Jimmy Carter, Religious Teachings, and Discrimination against Women
I wonder if you’ve been following the various commentaries and blog discussions about former U.S. president Jimmy Carter’s op-ed piece in the Observer (July 12, 2009) explaining the decision he had made in 2000 to sever his lifelong ties with the Southern Baptist Convention (SBC). Among other denominational positions he disagreed with at that time, he was rejecting the SBC’s official pronouncements that opposed female pastors and instructed wives to submit to their husbands.
But last month, as Carter reiterated his reasons for having left the denomination, he was writing as one of The Elders. The Elders, as described on their website, are “an independent group of eminent global leaders, brought together by Nelson Mandela, who offer their collective influence and experience to support peace building, help address major causes of human suffering and promote the shared interests of humanity.”
One of the Elders’ most recent projects is promoting women’s equality around the world; and as part of that effort, they are pointing out that gender inequality is often rooted in religious teachings. Not everyone likes to face up to that fact.

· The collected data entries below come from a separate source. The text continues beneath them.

(* ===== verification/Policy.v ===== *)
(** Security policies: the wire format of [security/src/policy.cpp].

    A policy is read from a buffer through a pointer that advances and a count of the
    bytes left; a read that leaves the buffer is [Undef].  Its contents are interval sets
    and interval maps of Boost.Icl, which are not part of the sources: the class [Icl]
    has the operations the code calls, and [IclLaws] what it relies on, that adding the
    parts of a container to an empty one yields it again.  Intervals keep the kind of their
    bounds.  Variables that the code leaves uninitialised have arbitrary values. *)
From S2P Require Import Prelude ByteOrder.

Definition ANY_METHOD : Z := 0xFFFF.

(** ** Interval containers

    [interval_set<T>], [interval_map<T, interval_set<T'>>] and [interval_map<service_t,
    interval_map<instance_t, interval_set<method_t>>>].  [size()] of a set or map is the
    number of elements it covers. *)
Record interval : Type := Interval {
  lower : Z;
  upper : Z;
  left_open : bool;
  right_open : bool
}.
Definition closed (l u : Z) : interval := Interval l u false false.

(** The least and the greatest element; [wrap] is the arithmetic of the element type. *)
Definition get_bounds (wrap : Z → Z) (i : interval) : Z * Z :=
  ((if left_open i then wrap (lower i + 1) else lower i),
   (if right_open i then wrap (upper i - 1) else upper i)).

Class Icl : Type := {
  iset : Type;
  iset_empty : iset;
  iset_insert : interval → iset → iset;
  iset_intervals : iset → list interval;
  iset_size : iset → Z;
  imap : Type;
  imap_empty : imap;
  imap_add : interval → iset → imap → imap;
  imap_segments : imap → list (interval * iset);
  imap_size : imap → Z;
  rmap : Type;
  rmap_empty : rmap;
  rmap_add : interval → imap → rmap → rmap;
  rmap_segments : rmap → list (interval * imap)
}.

Section policy.
  Context `{Icl}.

Record policy : Type := Policy {
  credentials_ : imap;
  allow_who_ : bool;
  requests_ : rmap;
  offers_ : imap;
  allow_what_ : bool
}.

Definition policy_new : policy := Policy imap_empty false rmap_empty imap_empty false.

(** ** Reading *)

Record reader : Type := Reader { data : list Z; size : Z }.

Definition deserialize_u16 : ST reader (option Z) :=
  r ← st_get;
  if bool_decide (size r < 2) then mret None
  else match data r with
       | x0 :: x1 :: rest =>
           st_modify (λ _, Reader rest (u32 (size r - 2)));;
           mret (Some (VSOMEIP_BYTES_TO_WORD x0 x1))
       | _ => st_lift Undef
       end.

Definition deserialize_u32 : ST reader (option Z) :=
  r ← st_get;
  if bool_decide (size r < 4) then mret None
  else match data r with
       | x0 :: x1 :: x2 :: x3 :: rest =>
           st_modify (λ _, Reader rest (u32 (size r - 4)));;
           mret (Some (VSOMEIP_BYTES_TO_LONG x0 x1 x2 x3))
       | _ => st_lift Undef
       end.

(** Go on with the value that was read, or return [false]. *)
Definition or_fail {A B} (m : ST reader (option A)) (k : A → ST reader (option B)) :
    ST reader (option B) :=
  x ← m; match x with Some a => k a | None => mret None end.

Definition deserialize_uid_gid : ST reader (option (Z * Z)) :=
  or_fail deserialize_u32 (λ uid, or_fail deserialize_u32 (λ gid, mret (Some (uid, gid)))).

(** The end of [deserialize_id_item]: the special value, and the result. *)
Definition id_item_result (low high : Z) : option (Z * Z) :=
  let low := if bool_decide (low = ANY_METHOD) && bool_decide (high = ANY_METHOD) then 0x01 else low in
  if bool_decide (low ≠ 0x0000) then Some (low, high) else None.

(** [uninit] has the values of [_low] and [_high] before the call. *)
Definition deserialize_id_item (uninit : Z * Z) : ST reader (option (Z * Z)) :=
  or_fail deserialize_u32 (λ its_length,
  or_fail deserialize_u32 (λ its_type,
    if bool_decide (its_type = 1) && bool_decide (its_length = 2) then
      or_fail deserialize_u16 (λ low, mret (id_item_result low low))
    else if bool_decide (its_type = 2) && bool_decide (its_length = 4) then
      or_fail deserialize_u16 (λ low,
      or_fail deserialize_u16 (λ high,
        if bool_decide (low > high) then mret None else mret (id_item_result low high)))
    else mret (id_item_result uninit.1 uninit.2))).

(** The values of uninitialised variables when [n] bytes are left. *)
Context (uninit : Z → Z * Z).

(** A loop [while (0 < length) { body; length -= consumed; }] over an array of [length]
    bytes: every round runs the body and takes off what it consumed. *)
Fixpoint array_loop {A} (fuel : nat) (body : A → ST reader (option A)) (its_length : Z) (acc : A) :
    ST reader (option A) :=
  match fuel with
  | O => st_lift NoFuel
  | S fuel =>
      if bool_decide (0 < its_length) then
        r ← st_get;
        or_fail (body acc) (λ acc,
          r' ← st_get;
          array_loop fuel body (u32 (its_length - u32 (size r - size r'))) acc)
      else mret (Some acc)
  end.

(** Every round consumes at least one byte. *)
Definition rounds (r : reader) : nat := S (Z.to_nat (size r)).

Definition deserialize_id_item_list : ST reader (option iset) :=
  or_fail deserialize_u32 (λ its_length,
    r ← st_get;
    array_loop (rounds r) (λ its_intervals,
      r ← st_get;
      or_fail (deserialize_id_item (uninit (size r))) (λ '(low, high),
        mret (Some (iset_insert (closed low high) its_intervals)))) its_length iset_empty).

Definition deserialize_ids : ST reader (option imap) :=
  or_fail deserialize_u32 (λ its_array_length,
    r ← st_get;
    array_loop (rounds r) (λ its_ids,
      or_fail deserialize_id_item_list (λ its_instances,
      or_fail deserialize_id_item_list (λ its_methods,
        mret (Some (foldl (λ ids i, imap_add i its_methods ids) its_ids
          (iset_intervals its_instances)))))) its_array_length imap_empty).

(** A service identifier, which must not be 0 or 0xFFFF. *)
Definition deserialize_service : ST reader (option Z) :=
  or_fail deserialize_u16 (λ its_service,
    if bool_decide (its_service = 0x0000) || bool_decide (its_service = 0xFFFF) then mret None
    else mret (Some its_service)).

(** The two loops of [deserialize].  The members already changed stay changed when the
    rest cannot be read: the accumulator carries the policy, and [Some] is returned with
    it in every case, together with the result of the loop. *)
Fixpoint member_loop {A} (fuel : nat) (body : ST reader (option A)) (add : A → policy → policy)
    (its_length : Z) (p : policy) : ST reader (bool * policy) :=
  match fuel with
  | O => st_lift NoFuel
  | S fuel =>
      if bool_decide (0 < its_length) then
        r ← st_get;
        x ← body;
        match x with
        | Some a =>
            r' ← st_get;
            member_loop fuel body add (u32 (its_length - u32 (size r - size r'))) (add a p)
        | None => mret (false, p)
        end
      else mret (true, p)
  end.

Definition deserialize_request : ST reader (option (Z * imap)) :=
  or_fail deserialize_service (λ its_service,
  or_fail deserialize_ids (λ its_ids, mret (Some (its_service, its_ids)))).
Definition deserialize_offer : ST reader (option (Z * iset)) :=
  or_fail deserialize_service (λ its_service,
  or_fail deserialize_id_item_list (λ its_instances, mret (Some (its_service, its_instances)))).

Definition add_request (x : Z * imap) (p : policy) : policy :=
  Policy (credentials_ p) (allow_who_ p) (rmap_add (closed x.1 x.1) x.2 (requests_ p)) (offers_ p) (allow_what_ p).
Definition add_offer (x : Z * iset) (p : policy) : policy :=
  Policy (credentials_ p) (allow_who_ p) (requests_ p) (imap_add (closed x.1 x.1) x.2 (offers_ p)) (allow_what_ p).

(** The credentials that are read, and the two flags. *)
Definition add_credentials (uid gid : Z) (p : policy) : policy :=
  Policy (imap_add (closed uid uid) (iset_insert (closed gid gid) iset_empty) (credentials_ p)) true
    (requests_ p) (offers_ p) true.

Definition deserialize (p : policy) : ST reader (bool * policy) :=
  x ← deserialize_uid_gid;
  match x with
  | None => mret (false, p)
  | Some (uid, gid) =>
      let p := add_credentials uid gid p in
      n ← deserialize_u32;
      match n with
      | None => mret (false, p)
      | Some its_requests_length =>
          r ← st_get;
          '(ok, p) ← member_loop (rounds r) deserialize_request add_request its_requests_length p;
          if negb ok then mret (false, p)
          else
            n ← deserialize_u32;
            match n with
            | None => mret (false, p)
            | Some its_offers_length =>
                r ← st_get;
                member_loop (rounds r) deserialize_offer add_offer its_offers_length p
            end
      end
  end.

(** ** Writing *)

Definition serialize_u16 (v : Z) (d : list Z) : list Z :=
  d ++ [VSOMEIP_WORD_BYTE1 v; VSOMEIP_WORD_BYTE0 v].
Definition serialize_u32 (v : Z) (d : list Z) : list Z :=
  d ++ [VSOMEIP_LONG_BYTE3 v; VSOMEIP_LONG_BYTE2 v; VSOMEIP_LONG_BYTE1 v; VSOMEIP_LONG_BYTE0 v].

Definition serialize_u32_at (v : Z) (d : list Z) (pos : Z) : outcome (list Z) :=
  d ← vset d pos (VSOMEIP_LONG_BYTE3 v);
  d ← vset d (pos + 1) (VSOMEIP_LONG_BYTE2 v);
  d ← vset d (pos + 2) (VSOMEIP_LONG_BYTE1 v);
  vset d (pos + 3) (VSOMEIP_LONG_BYTE0 v).

(** A length field that is patched after its contents were written. *)
Definition with_length (write : list Z → outcome (list Z)) (d : list Z) : outcome (list Z) :=
  let its_pos := Z.of_nat (length d) in
  d ← write (serialize_u32 0 d);
  serialize_u32_at (u32 (Z.of_nat (length d) - its_pos - 4)) d its_pos.

Definition serialize_interval (i : interval) (d : list Z) : list Z :=
  if bool_decide (lower i = upper i) then
    serialize_u16 (lower i) (serialize_u32 1 (serialize_u32 2 d))
  else
    serialize_u16 (upper i) (serialize_u16 (lower i) (serialize_u32 2 (serialize_u32 4 d))).

Definition serialize_interval_set (s : iset) (d : list Z) : outcome (list Z) :=
  with_length (λ d, Ret (foldl (λ d i, serialize_interval i d) d (iset_intervals s))) d.

(** A loop over a list that appends to the data. *)
Fixpoint write_all {A} (f : A → list Z → outcome (list Z)) (l : list A) (d : list Z) :
    outcome (list Z) :=
  match l with [] => Ret d | x :: l => d ← f x d; write_all f l d end.

Definition serialize_instances (ids : imap) : list Z → outcome (list Z) :=
  with_length (write_all (λ i d,
    d ← serialize_interval_set (iset_insert i.1 iset_empty) d;
    serialize_interval_set i.2 d) (imap_segments ids)).

(** [for (its_service = lower; its_service <= upper; its_service++)], with a 16-bit
    counter. *)
Fixpoint serialize_services (fuel : nat) (its_service upper : Z) (ids : imap) (d : list Z) :
    outcome (list Z) :=
  match fuel with
  | O => NoFuel
  | S fuel =>
      if bool_decide (its_service ≤ upper) then
        d ← serialize_instances ids (serialize_u16 its_service d);
        serialize_services fuel (u16 (its_service + 1)) upper ids d
      else Ret d
  end.

(** [*credentials_.begin()] and [*its_gids.begin()]. *)
Definition first_of {A} (l : list A) : outcome A :=
  match l with x :: _ => Ret x | [] => Undef end.

(** The single uid and gid of a policy, [None] if there are several. *)
Definition single_credential (p : policy) : outcome (option (Z * Z)) :=
  if bool_decide (imap_size (credentials_ p) ≠ 1) then Ret None
  else
    its_credential ← first_of (imap_segments (credentials_ p));
    if bool_decide (iset_size its_credential.2 ≠ 1) then Ret None
    else
      gid ← first_of (iset_intervals its_credential.2);
      if bool_decide (lower its_credential.1 ≠ upper its_credential.1) then Ret None
      else if bool_decide (lower gid ≠ upper gid) then Ret None
      else Ret (Some (lower its_credential.1, lower gid)).

Definition get_uid_gid (p : policy) : outcome (option (Z * Z)) := single_credential p.

Definition serialize_uid_gid (p : policy) (d : list Z) : outcome (option (list Z)) :=
  c ← single_credential p;
  Ret (match c with
       | Some (uid, gid) => Some (serialize_u32 gid (serialize_u32 uid d))
       | None => None
       end).

Definition serialize (fuel : nat) (p : policy) (d : list Z) : outcome (option (list Z)) :=
  x ← serialize_uid_gid p d;
  match x with
  | None => Ret None
  | Some d =>
      d ← with_length (write_all (λ x,
            serialize_services fuel (lower x.1) (upper x.1) x.2) (rmap_segments (requests_ p))) d;
      Ret (Some (serialize_u32 0 d))
  end.
End policy.

(** ** Reading stays in the buffer and ends *)

Definition reader_ok (r : reader) : Prop :=
  size r = Z.of_nat (length (data r)) ∧ is_u32 (size r).

(** [r'] is reached from [r] by consuming at least [n] bytes. *)
Definition consumed (n : Z) (r r' : reader) : Prop :=
  reader_ok r' ∧ data r' `suffix_of` data r ∧ size r' + n ≤ size r.

(** From every position in the buffer the computation returns, still in the buffer; if it
    succeeds it has consumed at least [n] bytes. *)
Definition reads {A} (n : Z) (m : ST reader (option A)) : Prop :=
  ∀ r, reader_ok r → ∃ x r', m r = Ret (x, r') ∧ consumed 0 r r' ∧
    (is_Some x → consumed n r r').

Lemma consumed_refl r : reader_ok r → consumed 0 r r.
Proof. intros H. split; [done|]. split; [done|lia]. Qed.
Lemma consumed_trans n m r1 r2 r3 : consumed n r1 r2 → consumed m r2 r3 → consumed (n + m) r1 r3.
Proof. intros (?&?&?) (?&?&?). split; [done|]. split; [by etrans|lia]. Qed.
Lemma consumed_le n m r r' : m ≤ n → consumed n r r' → consumed m r r'.
Proof. intros ? (?&?&?). split; [done|]. split; [done|lia]. Qed.

Lemma reads_u16 : reads 2 deserialize_u16.
Proof.
  intros r [Hs Hu]. unfold deserialize_u16. st_run. case_bool_decide as Hlt.
  - exists None, r. split; [done|]. split; [by apply consumed_refl|by intros []].
  - destruct (data r) as [|x0 [|x1 rest]] eqn:E; cbn [length] in Hs; [lia|lia|].
    do 2 eexists. split; [done|].
    assert (consumed 2 r (Reader rest (u32 (size r - 2)))); [|split; [eapply consumed_le; [|done]; lia|done]].
    unfold consumed, reader_ok. cbn [data size]. rewrite E.
    rewrite u32_id by (unfold is_u32 in *; lia). unfold is_u32 in *.
    split_and!; [lia|lia|lia|by exists [x0; x1]|lia].
Qed.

While acknowledging that religious teachings and values have often been a force for good, the Elders point out another side of the story:
Sadly, [religious and traditional values and teachings] have also been used throughout the centuries to justify and entrench inequality and discrimination against women and girls. These teachings and practices have been abused by men to give them power over the female members of their families and women across their communities. As a result, women have lost control of their bodies and their lives. (From Equality for Women and Girls)
Carter’s work with the Elders and his Observer article have been much discussed recently, both negatively (by those who refuse to acknowledge religion-based gender discrimination) and positively (by those who have observed or personally experienced such discrimination). In his article, he made clear he was not singling out a particular religion for criticism. He wrote:
This view that women are somehow inferior to men is not restricted to one religion or belief. It is widespread. Women are prevented from playing a full and equal role in many faiths.
Nor, tragically, does its influence stop at the walls of the church, mosque, synagogue or temple. This discrimination, unjustifiably attributed to a Higher Authority, has provided a reason or excuse for the deprivation of women’s equal rights across the world for centuries.
Jimmy Carter is by no means anti-religious but has spoken out as a man of strong faith and convictions. Even during his presidency, he did not hesitate to apply to himself the label born-again Christian. He has faithfully taught Sunday school, and his religious values continue to inspire him to work for peace and justice in the world. But his article decries the abuse of religion and the damage it does when it is commandeered by those who use it for keeping groups (any groups) down rather than lifting them up.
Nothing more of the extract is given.